Think that can’t happen? Think again. In many locales, tickets (demanding payment of fines) are already automatically mailed to alleged red-light scofflaws caught by cameras. No need to even send out an actual cop with pad and pen. It’s a profit center for government — and for companies that set up and operate the camera systems. In case you haven’t noticed, Google really likes information-based profit centers.
And keep in mind that you are a criminal. Yes, really. At least if you live in the United States. Per Harvey Silverglate’s book Three Felonies a Day, the average American breaks at least three federal laws in every 24-hour period. Want to bet against the probability that evidence of those “crimes” can be detected in your email archive?
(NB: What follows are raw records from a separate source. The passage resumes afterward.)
Lemma queue_append_spec c data :
  shape c → (Z.of_nat (outbuf_len c) ≤ outbuf_limit c)%Z → append_post c data (queue_append c data).
Proof.
  intros Hs Hle. unfold queue_append. destruct (Z.eqb_spec (Z.of_nat (length data)) 0).
  { assert (data = []) as -> by (apply length_zero_iff_nil; lia).
    simpl. rewrite app_nil_r. split; [done|]. split; [reflexivity|]. auto 6. }
  destruct Hs as [H1 H2 H3] eqn:E0. clear E0.
  rewrite Z.mod_small by lia.
  destruct (_ || _) eqn:Hfull.
  { split; [by split|]. split; [by split|]. right. repeat split. left.
    apply orb_true_iff in Hfull as [?|?]; lia. }
  apply orb_false_elim in Hfull as [Hl0 Hfit].
  set (c1 := if _ && _ then compact c else c).
  assert (shape c1 ∧ pending c1 = pending c ∧ same_transport c c1 ∧
          outbuf_len c1 = outbuf_len c ∧
          sys_alloc c1 = sys_alloc c ∧ output_overflowed c1 = output_overflowed c ∧
          ((outbuf_capacity c1 < Z.of_nat (outbuf_start c1 + outbuf_len c1) + Z.of_nat (length data))%Z →
           outbuf_start c1 = 0)) as (Hs1 & Hp1 & Ht1 & Hlen1 & Ha1 & Ho1 & Hst).
  { subst c1. destruct (_ && _) eqn:E.
    - destruct (compact_spec c Hs) as (? & ? & ?). auto 10.
    - do 6 (split; [done|]). intros Hlt. apply andb_false_iff in E as [E|E]; [by bools | apply Z.ltb_ge in E; lia]. }
  clearbody c1. assert (outbuf_limit c1 = outbuf_limit c) as Elim by (by destruct Ht1).
  destruct (Z.ltb_spec (outbuf_capacity c1)
    (Z.of_nat (outbuf_start c1 + outbuf_len c1) + Z.of_nat (length data))) as [Hgrow|Hroom].
  - rewrite (Hst Hgrow) in *. simpl Nat.add in *.
    destruct (grow_append c1 data Hs1 (Hst Hgrow)) as (r & -> & Hr & Hg1 & Hg2 & Hg3); [lia|].
    replace (r <? _)%Z with false by lia. unfold realloc in *. rewrite Ha1 in *. cbn zeta in Hg1, Hg2, Hg3.
    destruct (hd true (sys_alloc c)) eqn:Ea; cbn [negb].
    + split; [done|]. split; [by etrans|]. left. rewrite <-Hp1. auto 6 with lia.
    + split; [destruct Hs1; by split|]. split; [etrans; [exact Ht1|]; by split|].
      right. rewrite <-Hp1. repeat split; auto. right. by destruct (sys_alloc c); simplify_eq/=.
  - destruct (copy_in_spec c1 data Hs1) as (? & Hp & ?); [lia|].
    split; [done|]. split; [by etrans|]. left. rewrite Hp, Hp1. repeat split; auto. right. lia.
Qed.

(** ** Flushing and sending *)

Lemma conn_ok_shape c : conn_ok c → shape c.
Proof. by intros []. Qed.

Lemma write_queued c attempt :
  shape c → retry_ok c (pending c) → 0 < attempt ≤ outbuf_len c →
  (output_retry_pending c = true → output_retry_length c ≤ attempt) →
  let data := take attempt (drop (outbuf_start c) (outbuf c)) in
  data ≠ [] ∧ data = take attempt (pending c) ∧ retry_ok c data.
Proof.
  intros Hs [H1 H2 H3] Ha Hr data. pose proof (length_pending c Hs) as Hl.
  assert (data = take attempt (pending c)) as Ed
    by (unfold data, pending; rewrite take_take; f_equal; lia).
  assert (length data = attempt) as Hd by (rewrite Ed, length_take; lia).
  split; [by destruct data; simpl in *; [lia|]|]. split; [done|]. split; [done| |].
  - intros Hp. destruct (H2 Hp) as (? & ? & ?). specialize (Hr Hp). rewrite Hd. auto with lia.
  - intros d E. destruct (H3 d E) as [Hp <-]. split; [done|]. rewrite Ed, take_take.
    f_equal. specialize (Hr Hp). lia.
Qed.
To a large degree the Internet has killed our old conceptions of what privacy means and to what extent we can expect it. Personally I’m down with that — I’m more than willing to let Google pry into my personal stuff to better target the ads it shows me, in exchange for its “free” services. On the other hand I’d like some limits. And I think that markets are capable of setting those limits.
Three market limiting mechanisms that come to mind are “end to end” encryption, services for obfuscating geographic location and locating servers in countries with more respect for privacy and less fear of “big dog” governments like the United States. If Google can’t or won’t provide those, someone else will (actually a number of someones already are).
The standard political mechanism for reining in bad actors like Google would be legislation forbidding Internet service companies to “look for and report” anything to government absent a warrant issued on probable cause to believe a crime has been committed. But such political mechanisms don’t work. As Edward Snowden’s exposure of the US National Security Agency’s illegal spying operations demonstrates, government ignores laws it doesn’t like.
Instead of seeking political solutions, I suggest a fourth market solution: Abolition of the state. The problem is not so much what Google tracks or what it might want to act on. Those are all a matter of agreement between Google and its users. The bigger problem is who Google might report you TO.